Ray Robinson. He taught me about Lou Gehrig in “Iron Horse: Lou Gehrig in His Time” and Christy Mathewson in “Matty: An American Hero: Christy Mathewson of the New York Giants.” Both players were gentlemen. Both players are considered among the greatest ever. Both biographies are well crafted.
“The Final Season: Fathers, Sons, and One Last Season in a Classic American Ballpark.” Tom Stanton rightly won a Casey Book Award for this effort. If you have a father, a son, an affinity for baseball or a special place, you should read this book.
Roger Kahn. “The Boys of Summer” is among the Kahn-authored titles that should be on your bookshelf. Also give thanks for his latest, “The Head Game: Baseball Seen from the Pitcher's Mound,” a terrific read.
The New Dickson Baseball Dictionary. The most enjoyable reference book I own. So often I look something up and thank Paul Dickson for writing it. Never mind that he can’t hear me.
“Shoeless Joe.” W.P. Kinsella’s work, which is the basis for the movie “Field of Dreams,” is my favorite baseball novel. I am thankful it is there every spring and as I read I begin to envision the start of a new baseball season. I don’t care if it’s corny.
Red Smith and Ring Lardner. Both are gone but not forgotten by lovers of great baseball writing. If you enjoy historical fiction, read Lardner’s “You Know Me Al: A Busher's Letters.” It’s hilarious. If you like reading a talented wordsmith, check out “Red Smith on Baseball.”
“Ball Four.” What baseball fan isn’t thankful for Jim Bouton?
Robert Creamer. He gave us “Babe: The Legend Comes to Life,” “Baseball and Other Matters in 1941,” and “Stengel: His Life and Times.” Because of “Baseball in ’41” alone Creamer is a writer I am thankful to have in my library.

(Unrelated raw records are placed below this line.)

Definition sanitizeTaskData (row : Row) : Result (option Task) :=
  formId ← validateInteger (field row "Form_id") (ofZ 1) (ofZ MAX_ROWS);
  ccp ← validateNumber (field row "CCP") (ofZ 0) MAX_SAFE_INTEGER;
  ltd ← validateNumber (field row "LTD") (ofZ 0) MAX_SAFE_INTEGER;
  textListLen ← optional row "TextListLen" (fun v => validateInteger v (ofZ 0) (ofZ 1000)) None;
  tableIndex ← optional row "TableIndex" (fun v => validateInteger v (ofZ 0) (ofZ 100)) None;
  sumDivider ← optional row "SumDivider"
    (fun v => validateNumber v (round64 (1 # 1000)) (ofZ 10000)) (Some (ofZ 1));
  jsonTable ← optional row "JsonTable" (fun v => validateInteger v (ofZ 0) (ofZ 1)) None;
  valueColumn ← optional row "ValueColumn" (fun v => validateInteger v (ofZ 0) (ofZ 10)) None;
  match formId, ccp, ltd with
  | Some formId, Some ccp, Some ltd =>
      mret (Some {| formId := Number_toString formId; ccp := ccp; ltd := ltd;
                    textListLen := textListLen; tableIndex := tableIndex;
                    sumDivider := sumDivider; jsonTable := jsonTable;
                    valueColumn := valueColumn |})
  | _, _, _ => mret None
  end.

(** ** Joining tasks with forms and stocks *)

Record CombinedRecord : Type := mkCombined {
  id : string;
  company : string;
  rec_symbol : string;
  cik : string;
  year : Z;
  quarter : Z;
  date : Z;
  dateString : string;
  quarterLabel : string;
  rec_ccp : Number;
  rec_ltd : Number;
  rec_formName : string;
  rec_formURL : string
}.

(** [.map(sanitize).filter(Boolean)] over the rows of one file. *)
Fixpoint sanitizeAll {A} (sanitize : Row -> Result (option A)) (rows : list Row)
    : Result (list A) :=
  match rows with
  | [] => mret []
  | row :: rest =>
      r ← sanitize row;
      rs ← sanitizeAll sanitize rest;
      mret (match r with Some a => a :: rs | None => rs end)
  end.

(** [new Map()] filled by [forEach]: a later entry replaces an earlier one
    with the same key. *)
Definition buildMap {A} (key : A -> string) (l : list A) : gmap string A :=
  fold_left (fun m a => <[key a := a]> m) l ∅.

(** [Math.ceil((month + 1) / 3)] *)
Definition quarterOfMonth (month : Z) : Z := - ((- (month + 1)) / 3).

(** What one task contributes, once its form id is known to be new:
    nothing, or one record. *)
Definition combineTask `{Runtime} (stocksMap : gmap string Stock)
    (formsMap : gmap string Form) (task : Task) : option CombinedRecord :=
  match formsMap !! formId task with
  | None => None
  | Some form =>
      match stocksMap !! form_cik form with
      | None => None
      | Some stock =>
          match Date_parse (valueDate form) with
          | None => None
          | Some time =>
              let year := getFullYear time in
              let month := getMonth time in
              let quarter := quarterOfMonth month in
              if Num_lt (ccp task) (ofZ 0) || Num_lt (ltd task) (ofZ 0) then None
              else if Num_gt (ccp task) (ofZ (10 ^ 12)) || Num_gt (ltd task) (ofZ (10 ^ 12))
              then None
              else Some {|
                id := formId task;
                company := companyName stock;
                rec_symbol := symbol stock;
                cik := stock_cik stock;
                year := year;
                quarter := quarter;
                date := time;
                dateString := valueDate form;
                quarterLabel := "Q" +:+ Z_toString quarter +:+ " " +:+ Z_toString year;
                rec_ccp := ccp task;
                rec_ltd := ltd task;
                rec_formName := formName form;
                rec_formURL := formURL form
              |}
          end
      end
  end.

(** The state of the loop over the tasks: [combinedData] and
    [processedFormIds]. *)
Definition JoinState : Type := list CombinedRecord * gset string.

(** The body of [sanitizedTasks.forEach]. *)
Definition joinStep `{Runtime} (stocksMap : gmap string Stock)
    (formsMap : gmap string Form) (st : JoinState) (task : Task) : JoinState :=
  let (combinedData, processedFormIds) := st in
  if bool_decide (formId task ∈ processedFormIds) then st
  else
    let processedFormIds := {[formId task]} ∪ processedFormIds in
    match combineTask stocksMap formsMap task with
    | None => (combinedData, processedFormIds)
    | Some record => (combinedData ++ [record], processedFormIds)
    end.

Definition joinFrom `{Runtime} (stocksMap : gmap string Stock)
    (formsMap : gmap string Form) (st : JoinState) (tasks : list Task) : JoinState :=
  fold_left (joinStep stocksMap formsMap) tasks st.

(** [combinedData] when the loop ends. *)
Definition joinTasks `{Runtime} (stocksMap : gmap string Stock)
    (formsMap : gmap string Form) (tasks : list Task) : list CombinedRecord :=
  fst (joinFrom stocksMap formsMap ([], ∅) tasks).

(** ** Sorting by date

    [.sort((a, b) => new Date(a.date) - new Date(b.date))]: the stable sort
    on the time values. *)

Fixpoint insertByDate (x : CombinedRecord) (l : list CombinedRecord) : list CombinedRecord :=
  match l with
  | [] => [x]
  | y :: rest => if date x <=? date y then x :: l else y :: insertByDate x rest
  end.

Definition sortByDate (l : list CombinedRecord) : list CombinedRecord :=
  fold_right insertByDate [] l.

(** ** Objects used as maps

    An object literal filled by assignment: its own properties in the order
    of their creation, one binding for each key. *)

Definition JsObject (V : Type) : Type := list (string * V).

Fixpoint own {V} (o : JsObject V) (k : string) : option V :=
  match o with
  | [] => None
  | (k', v) :: rest => if String.eqb k' k then Some v else own rest k
  end.

(** [o[k] = v] on an own property [k] of [o]. *)
Fixpoint assign {V} (o : JsObject V) (k : string) (v : V) : JsObject V :=
  match o with
  | [] => []
  | (k', v') :: rest =>
      if String.eqb k' k then (k', v) :: rest else (k', v') :: assign rest k v
  end.

(** The properties every object inherits from [Object.prototype]. *)
Definition Object_prototype_names : list string :=
  [ "constructor"; "hasOwnProperty"; "isPrototypeOf"; "propertyIsEnumerable";
    "toLocaleString"; "toString"; "valueOf"; "__proto__";
    "__defineGetter__"; "__defineSetter__"; "__lookupGetter__"; "__lookupSetter__" ].

Definition inherited (k : string) : bool := bool_decide (k ∈ Object_prototype_names).

(** A key that is an array index: the decimal form of an integer from 0 to
    [2^32 - 2]. *)
Definition is_array_index (k : string) : bool :=
  forallb is_digit (chars k)
  && String.eqb (decimal (digits_value k)) k
  && (digits_value k <=? 2 ^ 32 - 2).

Fixpoint insertIndex (k : string) (l : list string) : list string :=
  match l with
  | [] => [k]
  | k' :: rest =>
      if digits_value k <=? digits_value k' then k :: l else k' :: insertIndex k rest
  end.

(** [Object.keys(o)]: the array indices in ascending order, then the other
    keys in the order of their creation. *)
Definition Object_keys {V} (o : JsObject V) : list string :=
  let keys := map fst o in
  fold_right insertIndex [] (filter (fun k => is_array_index k = true) keys)
  ++ filter (fun k => is_array_index k ≠ true) keys.

(** ** Grouping by company *)

(** The records of one company, in their order. *)
Definition groupOf (k : string) (l : list CombinedRecord) : list CombinedRecord :=
  List.filter (fun c => String.eqb (company c) k) l.

(** The body of [combinedData.forEach] that fills [groupedData].  A company
    named like an inherited property finds that property instead of a
    missing group, and [push] is not a function of it. *)
Definition groupStep (groupedData : JsObject (list CombinedRecord)) (item : CombinedRecord)
    : Result (JsObject (list CombinedRecord)) :=
  match own groupedData (company item) with
  | Some items => Ok (assign groupedData (company item) (items ++ [item]))
  | None =>
      if inherited (company item)
      then Throw (TypeError "groupedData[item.company].push is not a function")
      else Ok (groupedData ++ [(company item, [item])])
  end.

Fixpoint groupFrom (groupedData : JsObject (list CombinedRecord))
    (items : list CombinedRecord) : Result (JsObject (list CombinedRecord)) :=
  match items with
  | [] => Ok groupedData
  | item :: rest => g ← groupStep groupedData item; groupFrom g rest
  end.

Definition groupByCompany (combinedData : list CombinedRecord)
    : Result (JsObject (list CombinedRecord)) :=
  groupFrom [] combinedData.

(** ** The dataset *)

Record DataQuality : Type := mkDataQuality {
  stocksSanitized : nat;
  formsSanitized : nat;
  tasksSanitized : nat;
  originalStocks : nat;
  originalForms : nat;
  originalTasks : nat
}.

Record Stats : Type := mkStats {
  totalRecords : nat;
  companiesCount : nat;
  yearsSpan : nat;
  dataQuality : DataQuality
}.

Record Dataset : Type := mkDataset {
  combinedData : list CombinedRecord;
  groupedData : JsObject (list CombinedRecord);
  companies : list string;
  dateRange_min : Z;
  dateRange_max : Z;
  stats : Stats
}.

Fixpoint insertString (s : string) (l : list string) : list string :=
  match l with
  | [] => [s]
  | s' :: rest => if String.leb s s' then s :: l else s' :: insertString s rest
  end.

(** [.sort()] on strings: by code units. *)
Definition sortStrings (l : list string) : list string := fold_right insertString [] l.

Fixpoint insertZ (x : Z) (l : list Z) : list Z :=
  match l with
  | [] => [x]
  | y :: rest => if x <=? y then x :: l else y :: insertZ x rest
  end.

(** [.sort((a, b) => a - b)] *)
Definition sortNumbers (l : list Z) : list Z := fold_right insertZ [] l.

(** [[...new Set(l)]]: the first occurrence of each element, in order. *)
Fixpoint distinctFrom (seen : list Z) (l : list Z) : list Z :=
  match l with
  | [] => []
  | x :: rest =>
      if bool_decide (x ∈ seen) then distinctFrom seen rest
      else x :: distinctFrom (x :: seen) rest
  end.

Definition message (e : Exn) : string :=
  match e with Error msg | TypeError msg => msg end.

(** [try { ... } catch (error) { throw new Error(`Data processing failed:
    ${error.message}`) }] *)
Definition rethrow {A} (m : Result A) : Result A :=
  match m with
  | Ok a => Ok a
  | Throw e => Throw (Error ("Data processing failed: " +:+ message e))
  end.

(** [processSecureFinancialData], from the point where the three files are
    loaded. *)
Definition processLoaded `{Runtime} (stocksData formsData tasksData : list Row)
    : Result Dataset :=
  rethrow (
    sanitizedStocks ← sanitizeAll sanitizeStockData stocksData;
    sanitizedForms ← sanitizeAll sanitizeFormData formsData;
    sanitizedTasks ← sanitizeAll sanitizeTaskData tasksData;
    if 1000 <? Z.of_nat (length sanitizedStocks) then Throw (Error "Too many stock records")
    else if 5000 <? Z.of_nat (length sanitizedForms) then Throw (Error "Too many form records")
    else if 10000 <? Z.of_nat (length sanitizedTasks) then Throw (Error "Too many task records")
    else
      let stocksMap := buildMap stock_cik sanitizedStocks in
      let formsMap := buildMap form_id sanitizedForms in
      let joined := joinTasks stocksMap formsMap sanitizedTasks in
      if Z.of_nat (length joined) =? 0
      then Throw (Error "No valid data after processing and validation")
      else
        let combinedData := sortByDate joined in
        groupedData ← groupByCompany combinedData;
        let companies := sortStrings (Object_keys groupedData) in
        let years := sortNumbers (distinctFrom [] (map year combinedData)) in
        if (Z.of_nat (length companies) =? 0) || (Z.of_nat (length years) =? 0)
        then Throw (Error "No companies or years found in processed data")
        else mret {|
          combinedData := combinedData;
          groupedData := groupedData;
          companies := companies;
          dateRange_min := fold_right Z.min (hd 0 years) years;
          dateRange_max := fold_right Z.max (hd 0 years) years;
          stats := {|
            totalRecords := length combinedData;
            companiesCount := length companies;
            yearsSpan := length years;
            dataQuality := {|
              stocksSanitized := length sanitizedStocks;
              formsSanitized := length sanitizedForms;
              tasksSanitized := length sanitizedTasks;
              originalStocks := length stocksData;
              originalForms := length formsData;
              originalTasks := length tasksData
            |}
          |}
        |}).

(** ** Filtering *)

(** What is passed as [selectedCompanies]: an array, or something else. *)
Inductive Arg : Type :=
  | Arr (elems : list JsVal)
  | NotArr (v : JsVal).

(** A parameter with a default value: the default stands in for
    [undefined]. *)
Definition orDefault (v d : JsVal) : JsVal :=
  match v with JUndefined => d | _ => v end.
Lemma ingestion_keeps_entries_witness :
  ∃ g', processSchemaFiles true fooGlobals [Parsed [fooIntDef]] = Ok g' ∧
        types g' !! "Foo" = Some (mkTypeInfo "Foo" fooStringDef).
Proof.
  destruct (processSchemaFiles true fooGlobals [Parsed [fooIntDef]]) as [g'|msg] eqn:H;
    [|vm_compute in H; discriminate].
  exists g'. split; [reflexivity|].
  apply (proj1 (ingestion_keeps_entries true fooGlobals g' _ H)).
  vm_compute. reflexivity.
Defined.

(** X5. With checks skipped, ingestion of files that were read and parsed
    never fails, whatever they define. *)
Theorem permissive_ingestion_succeeds (g : Globals) (files : list SchemaFile) :
  (∀ file, file ∈ files → ∃ schemaTypes, file = Parsed schemaTypes) →
  ∃ g', processSchemaFiles true g files = Ok g'.
Proof.
  intros Hparsed. apply foldResult_Ok_all.
  intros b file Hin. destruct (Hparsed file Hin) as [l ->]. simpl.
  apply foldResult_Ok_all. intros b' typ _.
  destruct (processType true b' typ) as [b1|msg] eqn:H; [eauto|].
  by apply processType_Err in H as [? _].
Qed.

Lemma permissive_ingestion_succeeds_witness :
  ∃ g', processSchemaFiles true emptyGlobals
          [Parsed [fooStringDef]; Parsed [fooIntDef]] = Ok g'.
Proof.
  apply permissive_ingestion_succeeds.
  intros file Hin. repeat (apply elem_of_cons in Hin as [->|Hin]; [eauto|]).
  by apply elem_of_nil in Hin.
Defined.

(** X6. Every ingestion error is one of four: a file could not be read, a
    file could not be parsed, or (only with checks on) a type or an enum
    defined in one of the files conflicts; the message names the file or
    the conflicting definition. *)
Theorem ingestion_error_cases (skipChecks : bool) (g : Globals)
  (files : list SchemaFile) (msg : string) :
  processSchemaFiles skipChecks g files = Err msg →
  (∃ path err, Unreadable path err ∈ files ∧
     msg = "could not read file " +:+ path +:+ ": " +:+ err) ∨
  (∃ path err, Unparsable path err ∈ files ∧
     msg = "error parsing schema in file " +:+ path +:+ ": " +:+ err) ∨
  (skipChecks = false ∧
   ∃ schemaTypes typ, Parsed schemaTypes ∈ files ∧ typ ∈ schemaTypes ∧
     ((defKind typ = Object ∨ defKind typ = Interface)
      ∧ msg = typeConflict (defName typ)
      ∨ defKind typ = Enum ∧ msg = enumConflict (defName typ))).
Proof.
  intros H. apply foldResult_Err in H as (file & b & Hin & H).
  destruct file as [path err|path err|l]; simpl in H.
  - left. exists path, err. by simplify_eq.
  - right. left. exists path, err. by simplify_eq.
  - right. right. apply foldResult_Err in H as (typ & b' & Hin' & H).
    apply processType_Err in H as [-> Hcase]. split; [done|]. by exists l, typ.
Qed.

Lemma ingestion_error_cases_witness :
  processSchemaFiles false emptyGlobals [Parsed [fooStringDef]; Parsed [fooIntDef]]
  = Err (typeConflict "Foo") ∧
  ((∃ path err,
      Unreadable path err ∈ [Parsed [fooStringDef]; Parsed [fooIntDef]] ∧
      typeConflict "Foo" = "could not read file " +:+ path +:+ ": " +:+ err) ∨
   (∃ path err,
      Unparsable path err ∈ [Parsed [fooStringDef]; Parsed [fooIntDef]] ∧
      typeConflict "Foo" = "error parsing schema in file " +:+ path +:+ ": " +:+ err) ∨
   (false = false ∧
    ∃ schemaTypes typ,
      Parsed schemaTypes ∈ [Parsed [fooStringDef]; Parsed [fooIntDef]] ∧
      typ ∈ schemaTypes ∧
      ((defKind typ = Object ∨ defKind typ = Interface)
       ∧ typeConflict "Foo" = typeConflict (defName typ)
       ∨ defKind typ = Enum ∧ typeConflict "Foo" = enumConflict (defName typ)))).
Proof.
  assert (processSchemaFiles false emptyGlobals
            [Parsed [fooStringDef]; Parsed [fooIntDef]]
          = Err (typeConflict "Foo")) as H by (vm_compute; reflexivity).
  split; [exact H|exact (ingestion_error_cases _ _ _ _ H)].
Defined.

Section IngestionMore.

Lemma addRootFields_names fields : ∀ m,
  (∀ name field, m !! name = Some field → fieldName field = name) →
  ∀ name field, addRootFields fields m !! name = Some field → fieldName field = name.
Proof.
  unfold addRootFields. induction fields as [|f fields IH]; intros m Hm; [done|].
  simpl. apply IH. intros name field.
  destruct (decide (fieldName f = name)) as [<-|Hne].
  - rewrite lookup_insert_eq. intros ?. by simplify_eq.
  - rewrite lookup_insert_ne by done. apply Hm.
Qed.

Lemma addTypeOrInterface_wf sk g def g' :
  defKind def = Object ∨ defKind def = Interface →
  defName def ≠ "Query" → defName def ≠ "Mutation" →
  addTypeOrInterface sk g def = Ok g' →
  registryWellFormed g → registryWellFormed g'.
Proof.
  intros Hk Hq Hm H (Hinv & HQ & HM & He & Hqs & Hms).
  split; [by eapply addTypeOrInterface_invariant|].
  unfold addTypeOrInterface in H.
  destruct (types g !! defName def); [destruct (_ && _); by simplify_eq|].
  simplify_eq. simpl. rewrite !lookup_insert_ne by done. done.
Qed.

Lemma addEnum_wf sk g def g' :
  defKind def = Enum → addEnum sk g def = Ok g' →
  registryWellFormed g → registryWellFormed g'.
Proof.
  intros Hk H (Hinv & HQ & HM & He & Hqs & Hms).
  unfold addEnum in H.
  destruct (enums g !! defName def); [destruct (_ && _); by simplify_eq|].
  simplify_eq. split; [done|]. simpl. split; [done|]. split; [done|].
  split; [|done]. intros name enum.
  destruct (decide (defName def = name)) as [<-|Hne].
  - rewrite lookup_insert_eq. intros ?. by simplify_eq.
  - rewrite lookup_insert_ne by done. apply He.
Qed.

Lemma processType_wf sk g typ g' :
  processType sk g typ = Ok g' → registryWellFormed g → registryWellFormed g'.
Proof.
  unfold processType. intros H Hwf.
  match type of H with bindResult ?first _ = _ => destruct first as [g1|] eqn:H1 end;
    simpl in H; [|done].
  assert (registryWellFormed g1) as Hwf1.
  { destruct (_ || _) eqn:Hk; [|by simplify_eq].
    assert (defKind typ = Object ∨ defKind typ = Interface) as Hkind.
    { apply orb_true_iff in Hk as [Hk|Hk]; apply bool_decide_eq_true in Hk; auto. }
    destruct Hwf as (Hinv & HQ & HM & He & Hqs & Hms).
    destruct (String.eqb_spec (defName typ) "Query") as [Hq|Hq].
    { simplify_eq. split; [exact Hinv|]. simpl.
      split; [done|]. split; [done|]. split; [done|]. split; [|done].
      by apply addRootFields_names. }
    destruct (String.eqb_spec (defName typ) "Mutation") as [Hm|Hm].
    { simplify_eq. split; [exact Hinv|]. simpl.
      split; [done|]. split; [done|]. split; [done|]. split; [done|].
      by apply addRootFields_names. }
    by eapply (addTypeOrInterface_wf sk g typ g1). }
  clear H1. destruct (bool_decide (defKind typ = Enum)) eqn:HE; [|by simplify_eq].
  apply bool_decide_eq_true in HE. by eapply addEnum_wf.
Qed.

Lemma registryWellFormed_empty : registryWellFormed emptyGlobals.
Proof.
  split; [apply registryInvariant_empty|]. simpl.
  repeat split; try done; intros name x H; by rewrite lookup_empty in H.
Qed.

(** Processing a definition leaves it absorbed. *)
Lemma processType_absorbs sk g typ g1 :
  processType sk g typ = Ok g1 → absorbs sk g1 typ.
Proof.
  unfold absorbs, processType, addTypeOrInterface, addEnum. intros H.
  destruct (bool_decide (defKind typ = Object) || bool_decide (defKind typ = Interface))
    eqn:Hk; simpl in *.
  - assert (bool_decide (defKind typ = Enum) = false) as HE.
    { apply bool_decide_eq_false. intros He. rewrite He in Hk. done. }
    rewrite HE in *.
    destruct (String.eqb (defName typ) "Query"); simpl in *; [eauto|].
    destruct (String.eqb (defName typ) "Mutation"); simpl in *; [eauto|].
    destruct (types g !! defName typ) as [existing|] eqn:Hex.
    + destruct (negb sk && negb (compareDefinitions (tiDefinition existing) typ))
        eqn:Hc; simpl in H; [done|]. simplify_eq.
      rewrite Hex, Hc. simpl. eauto.
    + simpl in H. simplify_eq. simpl. rewrite lookup_insert_eq. simpl.
      assert (compareDefinitions typ typ = true) as -> by (by apply compareDefinitions_eq).
      rewrite andb_false_r. simpl. eauto.
  - destruct (bool_decide (defKind typ = Enum)); [|eauto].
    destruct (enums g !! defName typ) as [existing|] eqn:Hex.
    + destruct (negb sk && negb (compareEnums existing typ)) eqn:Hc; [done|].
      simplify_eq. rewrite Hex, Hc. eauto.
    + simplify_eq. simpl. rewrite lookup_insert_eq.
      assert (compareEnums typ typ = true) as -> by (by apply compareEnums_eq).
      rewrite andb_false_r. eauto.
Qed.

Roger Angell, Tom Boswell and Bill James. All three are among the most popular baseball writers in the country. Though I do not share many baseball fans’ enthusiasm for their work, I read and respect them. I am thankful they appeal to so many baseball readers. For one thing, their popularity means more copies of Halberstam, Creamer, Cramer, Kahn and Robinson will be left on the shelves for the rest of us.
I am thankful for the passionate writings of the late A. Bartlett Giamatti, for the wise philosophy contained in Yogi Berra’s books (if you don’t read them you won’t know what you’re not missing), Eliot Asinof’s masterful reporting in “Eight Men Out: The Black Sox and the 1919 World Series,” the marvelous stories Lawrence Ritter tells in “The Glory of their Times: The Story of the Early Days of Baseball Told by the Men Who Played It,” and all of the many important books on the Negro Leagues, such as Mark Ribowsky’s “Don’t Look Back: Satchel Paige in the Shadows of Baseball.”
I am also thankful for “A Legend in the Making: The New York Yankees in 1939” by Richard Tofel; “A Prince at 1st: The Fictional Autobiography of Baseballs Hal Chase” by Ed Dinger; “If I Never Get Back” by Darryl Brock; and Fay Vincent’s “The Last Commissioner: A Baseball Valentine.” Those four books are sitting in a stack, waiting for me to read them.
I’ll start right after a turkey-induced nap.